Task description: Using the records below, output the stretch that opens with the line containing "(** The body of the first" and closes with the line containing "else fold_left (fun", exactly and including both lines, with nothing more.

Given data:
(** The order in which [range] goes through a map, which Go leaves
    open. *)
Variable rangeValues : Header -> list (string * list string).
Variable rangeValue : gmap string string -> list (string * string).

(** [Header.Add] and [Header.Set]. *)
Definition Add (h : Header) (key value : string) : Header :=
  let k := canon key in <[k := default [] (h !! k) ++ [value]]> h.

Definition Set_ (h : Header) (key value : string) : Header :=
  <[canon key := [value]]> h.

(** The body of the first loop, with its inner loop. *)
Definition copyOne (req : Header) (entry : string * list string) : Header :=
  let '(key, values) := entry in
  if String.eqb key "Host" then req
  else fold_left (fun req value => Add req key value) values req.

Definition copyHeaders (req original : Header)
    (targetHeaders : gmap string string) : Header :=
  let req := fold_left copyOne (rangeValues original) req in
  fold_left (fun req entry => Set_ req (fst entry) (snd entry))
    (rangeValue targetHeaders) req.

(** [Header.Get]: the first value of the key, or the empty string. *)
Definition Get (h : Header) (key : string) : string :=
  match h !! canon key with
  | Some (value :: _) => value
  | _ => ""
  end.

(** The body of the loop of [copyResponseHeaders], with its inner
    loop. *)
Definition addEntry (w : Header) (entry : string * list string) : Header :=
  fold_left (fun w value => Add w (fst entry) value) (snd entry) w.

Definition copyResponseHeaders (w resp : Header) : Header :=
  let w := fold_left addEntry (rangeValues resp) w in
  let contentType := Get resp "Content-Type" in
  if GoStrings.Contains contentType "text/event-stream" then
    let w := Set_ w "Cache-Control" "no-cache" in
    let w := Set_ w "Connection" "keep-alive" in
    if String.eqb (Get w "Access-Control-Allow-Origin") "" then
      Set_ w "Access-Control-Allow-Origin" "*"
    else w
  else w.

Written response:
(** The body of the first loop, with its inner loop. *)
Definition copyOne (req : Header) (entry : string * list string) : Header :=
  let '(key, values) := entry in
  if String.eqb key "Host" then req
  else fold_left (fun req value => Add req key value) values req.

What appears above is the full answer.